→ **Required work**
Please write out exactly the lines of the data below from the line holding "trace (snd (process_folder" through the line holding "match prompt_user_choice env", and leave out the rest.

Entries taken from a collection
┌──

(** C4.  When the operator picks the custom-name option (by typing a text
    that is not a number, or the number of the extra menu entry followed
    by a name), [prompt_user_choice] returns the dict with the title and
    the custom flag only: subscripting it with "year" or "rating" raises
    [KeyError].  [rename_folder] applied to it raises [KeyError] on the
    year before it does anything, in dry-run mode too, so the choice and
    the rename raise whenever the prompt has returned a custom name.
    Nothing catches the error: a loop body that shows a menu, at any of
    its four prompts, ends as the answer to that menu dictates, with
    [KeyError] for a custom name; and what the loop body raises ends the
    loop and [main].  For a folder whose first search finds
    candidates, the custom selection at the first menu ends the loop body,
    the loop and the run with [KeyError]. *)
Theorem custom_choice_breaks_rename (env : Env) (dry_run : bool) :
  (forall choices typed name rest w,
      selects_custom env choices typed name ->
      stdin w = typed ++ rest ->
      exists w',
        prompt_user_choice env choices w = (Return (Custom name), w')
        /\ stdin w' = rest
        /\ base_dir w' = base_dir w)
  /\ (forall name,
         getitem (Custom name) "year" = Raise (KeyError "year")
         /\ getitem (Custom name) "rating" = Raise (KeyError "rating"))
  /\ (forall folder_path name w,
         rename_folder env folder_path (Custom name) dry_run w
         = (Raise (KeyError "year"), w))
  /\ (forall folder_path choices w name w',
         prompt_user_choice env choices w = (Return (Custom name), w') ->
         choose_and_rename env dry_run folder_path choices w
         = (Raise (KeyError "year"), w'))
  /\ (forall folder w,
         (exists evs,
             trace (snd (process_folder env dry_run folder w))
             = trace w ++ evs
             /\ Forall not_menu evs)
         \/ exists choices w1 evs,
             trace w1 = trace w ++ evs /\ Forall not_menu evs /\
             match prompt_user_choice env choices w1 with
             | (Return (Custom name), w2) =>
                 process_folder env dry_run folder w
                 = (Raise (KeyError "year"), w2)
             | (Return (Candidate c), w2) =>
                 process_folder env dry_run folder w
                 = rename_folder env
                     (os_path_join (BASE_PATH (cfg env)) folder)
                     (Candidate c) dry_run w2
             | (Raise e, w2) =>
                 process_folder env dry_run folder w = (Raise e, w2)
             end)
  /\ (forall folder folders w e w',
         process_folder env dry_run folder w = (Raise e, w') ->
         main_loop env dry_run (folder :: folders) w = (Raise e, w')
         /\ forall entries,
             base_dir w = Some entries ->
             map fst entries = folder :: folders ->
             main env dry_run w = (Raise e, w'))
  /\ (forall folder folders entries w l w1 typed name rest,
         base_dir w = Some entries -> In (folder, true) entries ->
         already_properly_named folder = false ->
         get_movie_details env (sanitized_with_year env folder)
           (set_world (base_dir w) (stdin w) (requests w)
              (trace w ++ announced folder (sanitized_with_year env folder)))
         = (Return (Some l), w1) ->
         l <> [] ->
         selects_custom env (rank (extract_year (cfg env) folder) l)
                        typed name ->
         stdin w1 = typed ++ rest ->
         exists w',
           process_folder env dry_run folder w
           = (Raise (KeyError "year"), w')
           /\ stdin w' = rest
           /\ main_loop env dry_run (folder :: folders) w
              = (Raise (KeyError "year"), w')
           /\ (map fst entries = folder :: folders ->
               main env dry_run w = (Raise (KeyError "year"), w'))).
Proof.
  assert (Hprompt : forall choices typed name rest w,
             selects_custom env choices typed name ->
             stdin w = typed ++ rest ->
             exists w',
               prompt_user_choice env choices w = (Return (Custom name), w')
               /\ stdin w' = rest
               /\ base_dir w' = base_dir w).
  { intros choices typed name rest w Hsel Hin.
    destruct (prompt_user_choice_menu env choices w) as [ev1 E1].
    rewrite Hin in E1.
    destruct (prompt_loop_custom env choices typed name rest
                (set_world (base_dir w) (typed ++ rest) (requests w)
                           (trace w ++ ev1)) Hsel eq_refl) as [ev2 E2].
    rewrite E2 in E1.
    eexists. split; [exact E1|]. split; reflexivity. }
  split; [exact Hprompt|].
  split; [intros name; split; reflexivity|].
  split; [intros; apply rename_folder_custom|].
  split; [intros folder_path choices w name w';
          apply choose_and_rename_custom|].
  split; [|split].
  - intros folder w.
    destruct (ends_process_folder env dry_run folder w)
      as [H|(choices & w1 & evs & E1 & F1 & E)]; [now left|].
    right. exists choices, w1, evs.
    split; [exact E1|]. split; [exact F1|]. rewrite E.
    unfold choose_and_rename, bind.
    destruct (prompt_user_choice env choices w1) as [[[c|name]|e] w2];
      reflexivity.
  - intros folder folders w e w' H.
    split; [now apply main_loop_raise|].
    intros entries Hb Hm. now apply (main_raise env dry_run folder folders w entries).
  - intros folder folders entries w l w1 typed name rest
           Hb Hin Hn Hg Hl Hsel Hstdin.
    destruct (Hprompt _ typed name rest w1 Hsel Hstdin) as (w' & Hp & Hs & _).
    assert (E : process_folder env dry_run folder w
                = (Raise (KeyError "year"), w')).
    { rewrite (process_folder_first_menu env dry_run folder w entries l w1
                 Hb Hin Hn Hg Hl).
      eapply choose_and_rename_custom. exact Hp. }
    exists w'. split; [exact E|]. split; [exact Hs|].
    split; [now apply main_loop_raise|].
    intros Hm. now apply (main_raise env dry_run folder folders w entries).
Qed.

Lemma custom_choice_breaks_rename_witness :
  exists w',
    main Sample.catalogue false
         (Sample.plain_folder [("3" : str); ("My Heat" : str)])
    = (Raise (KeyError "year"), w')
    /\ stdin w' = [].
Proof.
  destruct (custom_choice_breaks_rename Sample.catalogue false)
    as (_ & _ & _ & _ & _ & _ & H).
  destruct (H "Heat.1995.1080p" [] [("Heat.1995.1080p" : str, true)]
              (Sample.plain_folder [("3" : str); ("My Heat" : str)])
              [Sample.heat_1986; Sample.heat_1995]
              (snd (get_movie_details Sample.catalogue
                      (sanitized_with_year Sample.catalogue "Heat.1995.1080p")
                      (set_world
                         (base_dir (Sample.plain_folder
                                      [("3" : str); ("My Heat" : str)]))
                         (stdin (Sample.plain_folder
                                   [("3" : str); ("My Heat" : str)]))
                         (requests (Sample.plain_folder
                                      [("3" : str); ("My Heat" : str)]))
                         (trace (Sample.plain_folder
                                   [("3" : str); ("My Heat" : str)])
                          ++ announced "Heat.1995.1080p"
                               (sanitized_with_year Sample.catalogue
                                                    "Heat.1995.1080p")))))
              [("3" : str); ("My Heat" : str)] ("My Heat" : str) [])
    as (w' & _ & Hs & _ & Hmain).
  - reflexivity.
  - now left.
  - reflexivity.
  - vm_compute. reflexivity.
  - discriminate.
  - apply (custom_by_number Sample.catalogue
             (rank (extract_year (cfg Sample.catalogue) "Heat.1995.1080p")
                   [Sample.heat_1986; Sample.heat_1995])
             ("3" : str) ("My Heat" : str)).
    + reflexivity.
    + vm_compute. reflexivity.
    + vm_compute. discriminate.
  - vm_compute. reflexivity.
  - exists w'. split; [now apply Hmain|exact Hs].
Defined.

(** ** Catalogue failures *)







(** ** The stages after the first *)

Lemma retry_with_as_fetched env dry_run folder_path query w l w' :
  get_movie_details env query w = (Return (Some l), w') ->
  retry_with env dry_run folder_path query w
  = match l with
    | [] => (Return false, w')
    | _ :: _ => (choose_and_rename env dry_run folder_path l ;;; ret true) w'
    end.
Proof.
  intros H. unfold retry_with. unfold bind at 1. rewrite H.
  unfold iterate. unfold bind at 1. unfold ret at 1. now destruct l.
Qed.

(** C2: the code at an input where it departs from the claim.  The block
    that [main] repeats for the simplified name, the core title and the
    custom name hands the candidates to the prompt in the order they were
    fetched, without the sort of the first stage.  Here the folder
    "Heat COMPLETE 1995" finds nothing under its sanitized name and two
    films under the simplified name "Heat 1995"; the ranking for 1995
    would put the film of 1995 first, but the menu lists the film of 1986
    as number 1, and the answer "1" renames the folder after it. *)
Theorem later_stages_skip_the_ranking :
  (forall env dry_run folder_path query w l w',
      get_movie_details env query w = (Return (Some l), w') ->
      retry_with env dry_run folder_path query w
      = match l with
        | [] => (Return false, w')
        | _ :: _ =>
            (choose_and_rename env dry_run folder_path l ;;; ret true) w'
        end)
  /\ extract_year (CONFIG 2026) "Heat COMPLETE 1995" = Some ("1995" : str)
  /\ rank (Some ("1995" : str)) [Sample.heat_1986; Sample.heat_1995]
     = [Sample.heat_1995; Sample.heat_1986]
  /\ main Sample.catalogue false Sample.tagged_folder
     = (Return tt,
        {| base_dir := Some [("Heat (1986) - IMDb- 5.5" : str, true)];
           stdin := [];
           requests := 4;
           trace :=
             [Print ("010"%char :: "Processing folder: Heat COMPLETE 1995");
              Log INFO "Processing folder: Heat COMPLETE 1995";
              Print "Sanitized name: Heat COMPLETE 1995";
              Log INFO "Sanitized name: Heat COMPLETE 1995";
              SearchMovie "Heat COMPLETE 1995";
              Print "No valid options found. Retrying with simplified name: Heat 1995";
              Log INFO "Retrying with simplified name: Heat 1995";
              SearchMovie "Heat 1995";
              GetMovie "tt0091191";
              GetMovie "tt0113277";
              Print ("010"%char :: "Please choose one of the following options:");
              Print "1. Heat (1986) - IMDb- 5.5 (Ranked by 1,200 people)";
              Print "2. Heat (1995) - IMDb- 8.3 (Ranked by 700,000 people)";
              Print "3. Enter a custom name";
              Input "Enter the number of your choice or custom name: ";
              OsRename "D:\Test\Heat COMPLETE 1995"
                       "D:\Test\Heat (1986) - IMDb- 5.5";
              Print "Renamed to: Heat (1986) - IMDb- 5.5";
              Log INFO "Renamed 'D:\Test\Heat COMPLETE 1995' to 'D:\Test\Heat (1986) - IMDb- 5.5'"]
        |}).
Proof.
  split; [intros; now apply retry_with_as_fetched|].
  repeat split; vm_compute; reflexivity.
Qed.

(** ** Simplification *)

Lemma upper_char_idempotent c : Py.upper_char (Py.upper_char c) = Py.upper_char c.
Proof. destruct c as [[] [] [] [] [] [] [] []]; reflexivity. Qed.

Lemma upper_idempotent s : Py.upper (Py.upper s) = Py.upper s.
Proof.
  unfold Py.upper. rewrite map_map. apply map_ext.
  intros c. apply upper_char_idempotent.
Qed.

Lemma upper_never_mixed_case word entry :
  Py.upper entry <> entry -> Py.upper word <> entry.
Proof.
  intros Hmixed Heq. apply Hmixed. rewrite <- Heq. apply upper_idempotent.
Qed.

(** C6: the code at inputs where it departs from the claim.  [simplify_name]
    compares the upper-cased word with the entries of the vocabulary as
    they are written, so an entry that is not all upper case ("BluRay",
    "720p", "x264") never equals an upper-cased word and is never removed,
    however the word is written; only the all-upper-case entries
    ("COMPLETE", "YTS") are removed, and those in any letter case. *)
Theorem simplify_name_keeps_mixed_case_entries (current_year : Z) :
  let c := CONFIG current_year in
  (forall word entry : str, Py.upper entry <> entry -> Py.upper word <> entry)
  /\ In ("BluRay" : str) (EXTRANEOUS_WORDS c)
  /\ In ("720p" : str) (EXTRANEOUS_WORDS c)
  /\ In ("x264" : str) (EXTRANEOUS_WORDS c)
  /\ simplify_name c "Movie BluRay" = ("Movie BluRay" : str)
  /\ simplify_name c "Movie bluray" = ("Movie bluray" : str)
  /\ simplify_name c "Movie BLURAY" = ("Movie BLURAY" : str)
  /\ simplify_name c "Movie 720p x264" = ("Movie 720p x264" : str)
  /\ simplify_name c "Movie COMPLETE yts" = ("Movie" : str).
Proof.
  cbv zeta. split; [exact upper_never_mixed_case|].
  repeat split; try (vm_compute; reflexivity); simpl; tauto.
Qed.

└──

→ **Result of this exercise**
             trace (snd (process_folder env dry_run folder w))
             = trace w ++ evs
             /\ Forall not_menu evs)
         \/ exists choices w1 evs,
             trace w1 = trace w ++ evs /\ Forall not_menu evs /\
             match prompt_user_choice env choices w1 with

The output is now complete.